Leveraging physical intelligence for the self-design of high performance engineering structures

The design of complex engineering structures largely relies on computational intelligence in the form of science-based predictive models to support design decisions. This approach requires modeling and manufacturing uncertainties to be accounted for explicitly and leads to an inescapable trade-off of performance for robustness. To remedy this situation, a novel self-design paradigm is proposed that closes the loop between the design and manufacturing processes by leveraging physical intelligence in the form of real-time experimental observations. This allows the real-time product behavior to participate in its own design. The main benefit of the proposed paradigm is that both manufacturing variability and difficult-to-model physics are accounted for implicitly via in situ measurements thus circumventing the performance-robustness trade-off and guaranteeing enhanced performance with respect to standardized designs.
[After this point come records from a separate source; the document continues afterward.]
(* ===== verification/HostEventLog.v ===== *)
(** * The persistent event journal (src/host_event_log.c)

    [Journal] is the code: the RAM ring, the rate-limited block writer and the
    restore path.  The dump is in [HostEventDump.v], the specification and the
    refinement in [HostEventSpec.v]. *)
From stdpp Require Import pretty.
From S2P Require Import Prelude Events Platform RingBuffer.

Module Journal.

(** [struct totem_diag_block], packed. *)
Record block := Block {
  magic : Z;              (* uint32_t *)
  version : Z;            (* uint16_t *)
  slot : Z;               (* uint8_t *)
  count : Z;              (* uint8_t *)
  block_journal_seq : Z;  (* uint32_t *)
  first_event_seq : Z;    (* uint32_t *)
  ev : list event;        (* BLOCK_EVENTS of them *)
  crc : Z;                (* uint32_t *)
}.
#[export] Instance block_eta : Eta block := fun b =>
  Block (magic b) (version b) (slot b) (count b) (block_journal_seq b) (first_event_seq b)
    (ev b) (crc b).
#[export] Instance block_inhabited : Inhabited block := populate (Block 0 0 0 0 0 0 [] 0).
#[export] Instance block_eq_dec : EqDecision block.
Proof. solve_decision. Defined.

Definition BLOCK_MAGIC : Z := 0x54444C47.
Definition BLOCK_VERSION : Z := 1.
Definition SETTINGS_KEY_PREFIX : string := "th/dlog".

(** The static variables of the file ([persist_block] and the dump's snapshots are
    scratch buffers of one call and are local values here). *)
Record journal := MkJournal {
  ring : list event;
  ring_head : Z;               (* uint16_t: next write *)
  ring_count : Z;              (* uint16_t *)
  ring_seq : Z;                (* uint32_t *)
  persisted_event_seq : Z;     (* uint32_t *)
  journal_seq : Z;             (* uint32_t *)
  next_slot : Z;               (* uint8_t *)
  events_since_persist : Z;    (* uint16_t *)
  last_persist_uptime_ms : Z;  (* int64_t *)
  persist_requested : bool;
  journal_ready : bool;
  restored_blocks : list block;
  restored_valid : list bool;
}.
#[export] Instance journal_eta : Eta journal := fun s =>
  MkJournal (ring s) (ring_head s) (ring_count s) (ring_seq s) (persisted_event_seq s)
    (journal_seq s) (next_slot s) (events_since_persist s) (last_persist_uptime_ms s)
    (persist_requested s) (journal_ready s) (restored_blocks s) (restored_valid s).

Section code.
Context `{!Config} `{!Clock} `{!Crc32}.

Definition RING_CAP : Z := CONFIG_TOTEM_HOST_EVENT_LOG_SIZE.
Definition PERSIST_EVERY : Z := CONFIG_TOTEM_HOST_EVENT_LOG_PERSIST_EVERY.
Definition BLOCK_EVENTS : Z := CONFIG_TOTEM_HOST_EVENT_LOG_BLOCK_SIZE.
Definition JOURNAL_SLOTS : Z := CONFIG_TOTEM_HOST_EVENT_LOG_SLOTS.
Definition PERSIST_MIN_INTERVAL_MS : Z := CONFIG_TOTEM_HOST_EVENT_LOG_PERSIST_MIN_MS.

(** Static initialisation with CONFIG_SETTINGS: nothing restored, not ready. *)
Definition journal_init : journal :=
  MkJournal (replicate (Z.to_nat RING_CAP) inhabitant) 0 0 0 0 0 0 0 0 false false
    (replicate (Z.to_nat JOURNAL_SLOTS) inhabitant) (replicate (Z.to_nat JOURNAL_SLOTS) false).

(** ** Block layout: [offsetof(struct totem_diag_block, crc)] bytes, then the CRC *)
Definition block_head_bytes (b : block) : list Z :=
  le32 (magic b) ++ le16 (version b) ++ [u8 (slot b); u8 (count b)] ++
  le32 (block_journal_seq b) ++ le32 (first_event_seq b) ++ (ev b ≫= event_bytes).
Definition block_bytes (b : block) : list Z := block_head_bytes b ++ le32 (crc b).
Definition block_crc_offset : Z := 16 + 10 * BLOCK_EVENTS.
Definition block_size : Z := block_crc_offset + 4.

(** Reading the struct back from [block_size] bytes of memory. *)
Definition events_of_bytes (n : nat) (bs : list Z) : list event :=
  (fun i => event_of_bytes (take EVENT_SIZE (drop (i * EVENT_SIZE) bs))) <$> seq 0 n.
Definition block_of_bytes (bs : list Z) : block :=
  let c := drop (Z.to_nat block_crc_offset) bs in
  Block (of_le32 (aget bs 0) (aget bs 1) (aget bs 2) (aget bs 3))
    (of_le16 (aget bs 4) (aget bs 5)) (aget bs 6) (aget bs 7)
    (of_le32 (aget bs 8) (aget bs 9) (aget bs 10) (aget bs 11))
    (of_le32 (aget bs 12) (aget bs 13) (aget bs 14) (aget bs 15))
    (events_of_bytes (Z.to_nat BLOCK_EVENTS) (drop 16 bs))
    (of_le32 (aget c 0) (aget c 1) (aget c 2) (aget c 3)).

(** [ring_get_ordered]: the retained events, oldest first. *)
Definition ring_get_ordered (s : journal) : list event :=
  let n := ring_count s in
  let start := u16 ((ring_head s + RING_CAP - n) `mod` RING_CAP) in
  (fun i => aget (ring s) ((start + i) `mod` RING_CAP)) <$> seqZ 0 n.

Definition schedule_persist_coalesced (urgent : bool) : proc journal effect () :=
  modify (fun s => s <| persist_requested := true |>) ;;
  s <- get ;;
  if negb (journal_ready s) then ret () else
  now <- k_uptime_get ;;
  let elapsed := now - last_persist_uptime_ms s in
  let wait_ms := if urgent then 0 else PERSIST_MIN_INTERVAL_MS in
  let wait_ms :=
    if negb (last_persist_uptime_ms s =? 0) && (elapsed <? PERSIST_MIN_INTERVAL_MS)
    then i32 (PERSIST_MIN_INTERVAL_MS - elapsed) else wait_ms in
  if urgent then emit (k_work_reschedule persist_work (K_MSEC wait_ms))
  else emit (k_work_schedule persist_work (K_MSEC wait_ms)).

Definition record_event (uptime_ms type idx active reason thrash_win extra : Z)
    (persist : bool) : proc journal effect () :=
  let e := mk_event uptime_ms type idx active reason thrash_win extra in
  modify (fun s => s <| ring := aset (ring s) (ring_head s) e |>
                     <| ring_head := u16 ((ring_head s + 1) `mod` RING_CAP) |>) ;;
  modify (fun s => if ring_count s <? RING_CAP then s <| ring_count := u16 (ring_count s + 1) |>
                   else s) ;;
  modify (fun s => s <| ring_seq := u32 (ring_seq s + 1) |>) ;;
  when persist
    (modify (fun s => s <| events_since_persist := u16 (events_since_persist s + 1) |>)) ;;
  s <- get ;;
  let need_persist := persist && (PERSIST_EVERY <=? events_since_persist s) in
  when need_persist (modify (fun s => s <| events_since_persist := 0 |>)) ;;
  when persist (schedule_persist_coalesced need_persist).

Definition totem_host_event_log_record (type idx active reason thrash_win extra : Z)
    : proc journal effect () :=
  now <- k_uptime_get_32 ;;
  record_event now type idx active reason thrash_win extra true.

Definition totem_host_event_log_record_timing
    (uptime_ms type idx active reason pair extra : Z) : proc journal effect () :=
  record_event uptime_ms type idx active reason pair extra false.

(** The two ways another thread can append while [ring_mu] is free. *)
Inductive record_call :=
| call_record (type idx active reason thrash_win extra : Z)
| call_timing (uptime_ms type idx active reason pair extra : Z).

Definition run_call (c : record_call) : proc journal effect () :=
  match c with
  | call_record k i a r w x => totem_host_event_log_record k i a r w x
  | call_timing u k i a r w x => totem_host_event_log_record_timing u k i a r w x
  end.

Definition settings_key (slot : Z) : string :=
  SETTINGS_KEY_PREFIX +:+ "/" +:+ pretty (Z.to_N slot).

(** The block [totem_host_event_log_persist] builds under [ring_mu]. *)
Definition build_block (s : journal) (first_available first_new n : Z) : block :=
  let start := u16 ((ring_head s + RING_CAP - ring_count s) `mod` RING_CAP) in
  let events :=
    (fun i =>
       let event_seq := u32 (first_new + i) in
       let offset := u16 (u32 (event_seq - first_available)) in
       aget (ring s) ((start + offset) `mod` RING_CAP)) <$> seqZ 0 n in
  let b := Block BLOCK_MAGIC BLOCK_VERSION (next_slot s) (u8 n) (journal_seq s) first_new
             (events ++ replicate (Z.to_nat (BLOCK_EVENTS - n)) (Event 0 0 0 0 0 0 0)) 0 in
  b <| crc := crc32_ieee (block_head_bytes b) |>.

(** [save] is [settings_save_one]; [during] is what other threads record while the
    flash write runs, when [ring_mu] is released. *)
Definition totem_host_event_log_persist (save : string -> list Z -> Z)
    (during : list record_call) : proc journal effect () :=
  now <- k_uptime_get ;;
  s <- get ;;
  if negb (journal_ready s) then ret () else
  if negb (last_persist_uptime_ms s =? 0) &&
     (now - last_persist_uptime_ms s <? PERSIST_MIN_INTERVAL_MS) then
    schedule_persist_coalesced true
  else
  let first_available :=
    if ring_count s =? 0 then u32 (ring_seq s + 1) else u32 (ring_seq s - ring_count s + 1) in
  let first_new := u32 (persisted_event_seq s + 1) in
  let first_new := if first_new <? first_available then first_available else first_new in
  if ring_seq s <? first_new then modify (fun s => s <| persist_requested := false |>) else
  let pending := u32 (ring_seq s - first_new + 1) in
  let n := u16 (Z.min pending BLOCK_EVENTS) in
  modify (fun s => s <| journal_seq := u32 (journal_seq s + 1) |>) ;;
  s <- get ;;
  let block := build_block s first_available first_new n in
  let slot := next_slot s in
  let key := settings_key slot in
  let last_copied_seq := u32 (first_new + n - 1) in
  modify (fun s => s <| persist_requested := false |>) ;;
  for_each during run_call ;;
  emit boot_diagnostics_persist ;;
  emit (settings_write key (block_bytes block)) ;;
  let err := save key (block_bytes block) in
  finished <- k_uptime_get ;;
  modify (fun s => s <| last_persist_uptime_ms := finished |>) ;;
  (if err =? 0 then
     modify (fun s =>
       s <| persisted_event_seq := last_copied_seq |>
         <| restored_blocks := aset (restored_blocks s) slot block |>
         <| restored_valid := aset (restored_valid s) slot true |>
         <| next_slot := u8 ((slot + 1) `mod` JOURNAL_SLOTS) |>)
   else modify (fun s => s <| persist_requested := true |>)) ;;
  s <- get ;;
  let more_pending := persist_requested s || (persisted_event_seq s <? ring_seq s) in
  when more_pending (schedule_persist_coalesced true).

(** ** Restore *)

(** [name[5]] as a slot digit, when [name] is "dlog/<digit>" and ends there. *)
Definition slot_of_name (name : string) : option Z :=
  if negb (String.prefix "dlog/" name) then None else
  match String.get 5 name, String.get 6 name with
  | Some c, None =>
      let d := Z.of_N (Ascii.N_of_ascii c) in
      if (d <? 48) || (57 <? d) then None else Some (d - 48)
  | _, _ => None
  end.

(** [read_cb] is the settings backend: its return value and the bytes it put at the
    start of the buffer, which [memset] zeroed. *)
Definition hevt_settings_set (name : string) (len : Z) (read_cb : Z * list Z)
    : proc journal effect Z :=
  match slot_of_name name with
  | None => ret (- ENOENT)
  | Some d =>
      let slot := u8 d in
      if (JOURNAL_SLOTS <=? slot) || negb (len =? block_size) then ret 0 else
      let '(rc, bytes) := read_cb in
      let memory := take (Z.to_nat block_size) (bytes ++ replicate (Z.to_nat block_size) 0) in
      let b := block_of_bytes memory in
      modify (fun s => s <| restored_blocks := aset (restored_blocks s) slot b |>) ;;
      if rc <? 0 then ret rc else
      if negb (magic b =? BLOCK_MAGIC) || negb (version b =? BLOCK_VERSION) ||
         negb (Journal.slot b =? slot) || (count b =? 0) || (BLOCK_EVENTS <? count b) ||
         negb (rc =? block_size) ||
         negb (crc b =? crc32_ieee (take (Z.to_nat block_crc_offset) memory)) then ret 0 else
      modify (fun s => s <| restored_valid := aset (restored_valid s) slot true |>) ;;
      modify (fun s =>
        if journal_seq s <=? block_journal_seq b then
          s <| journal_seq := block_journal_seq b |>
            <| next_slot := u8 ((slot + 1) `mod` JOURNAL_SLOTS) |>
        else s) ;;
      let last_event_seq := u32 (first_event_seq b + count b - 1) in
      modify (fun s =>
        if persisted_event_seq s <? last_event_seq
        then s <| persisted_event_seq := last_event_seq |> else s) ;;
      ret 0
  end.

(** What [zmk_settings_loaded] keeps while it scans the restored blocks. *)
Record previous := Previous {
  previous_uptime : Z;     (* uint32_t *)
  previous_seq : Z;        (* uint32_t *)
  previous_profile : Z;    (* int8_t *)
  profile_seq : Z;         (* uint32_t *)
  previous_endpoint : Z;   (* int8_t *)
  endpoint_seq : Z;        (* uint32_t *)
}.
#[export] Instance previous_eta : Eta previous := fun p =>
  Previous (previous_uptime p) (previous_seq p) (previous_profile p) (profile_seq p)
    (previous_endpoint p) (endpoint_seq p).

Definition has_profile (e : event) : bool :=
  ((evt TOTEM_HEVT_DISC <=? type e) && (type e <=? evt TOTEM_HEVT_THRASH_WIN)) ||
  ((evt TOTEM_HEVT_HID_SUBSCRIBED <=? type e) && (type e <=? evt TOTEM_HEVT_FLASH_END)).

Definition scan_event (seq : Z) (e : event) (p : previous) : previous :=
  let p := if previous_seq p <? seq
           then p <| previous_uptime := uptime_ms e |> <| previous_seq := seq |> else p in
  let p := if has_profile e && (0 <=? active e) && (profile_seq p <? seq)
           then p <| previous_profile := active e |> <| profile_seq := seq |> else p in
  if (type e =? evt TOTEM_HEVT_USB) && (reason e =? 255) && (endpoint_seq p <? seq)
  then p <| previous_endpoint := i8 (extra e) |> <| endpoint_seq := seq |> else p.

Definition scan_block (p : previous) (b : block) : previous :=
  foldl (fun p n => scan_event (u32 (first_event_seq b + n)) (aget (ev b) n) p) p
    (seqZ 0 (count b)).

(** The slots are visited in order, the invalid ones skipped. *)
Definition valid_blocks (s : journal) : list block :=
  omap (fun i => if aget (restored_valid s) i then Some (aget (restored_blocks s) i) else None)
    (seqZ 0 JOURNAL_SLOTS).

Definition scan_restored (s : journal) : previous :=
  foldl scan_block (Previous 0 0 (-1) 0 (-1) 0) (valid_blocks s).

Definition zmk_settings_loaded : proc journal effect () :=
  s <- get ;;
  let p := if negb (journal_ready s) then scan_restored s else Previous 0 0 (-1) 0 (-1) 0 in
  when (negb (journal_ready s))
    (modify (fun s => s <| ring_seq := u32 (persisted_event_seq s + ring_count s) |>
                        <| journal_ready := true |>)) ;;
  s <- get ;;
  let pending := persisted_event_seq s <? ring_seq s in
  emit (boot_diagnostics_loaded (previous_uptime p) (previous_profile p) (previous_endpoint p)) ;;
  when pending (schedule_persist_coalesced true).
End code.
End Journal.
This paradigm shift leads to tailored design realizations which could benefit a wide range of high performance engineering applications. The proposed paradigm is applied to the design of a simply-supported plate with a beam-like absorber introduced to reduce vibrations based on an equal peaks performance criteria. The experimental setup includes a low-cost 3D printer driven by a simple decision algorithm and equipped with an online vibration testing system. The performances of a small population of self-designed plates are compared to their standardized counterparts in order to highlight the advantages and limitations of the new self-design manufacturing paradigm.

Automated summary

The design of complex engineering structures heavily relies on computational intelligence and science-based predictive models. The proposed self-design paradigm leverages physical intelligence from real-time experimental observations to address uncertainties and achieve customized design with enhanced performance.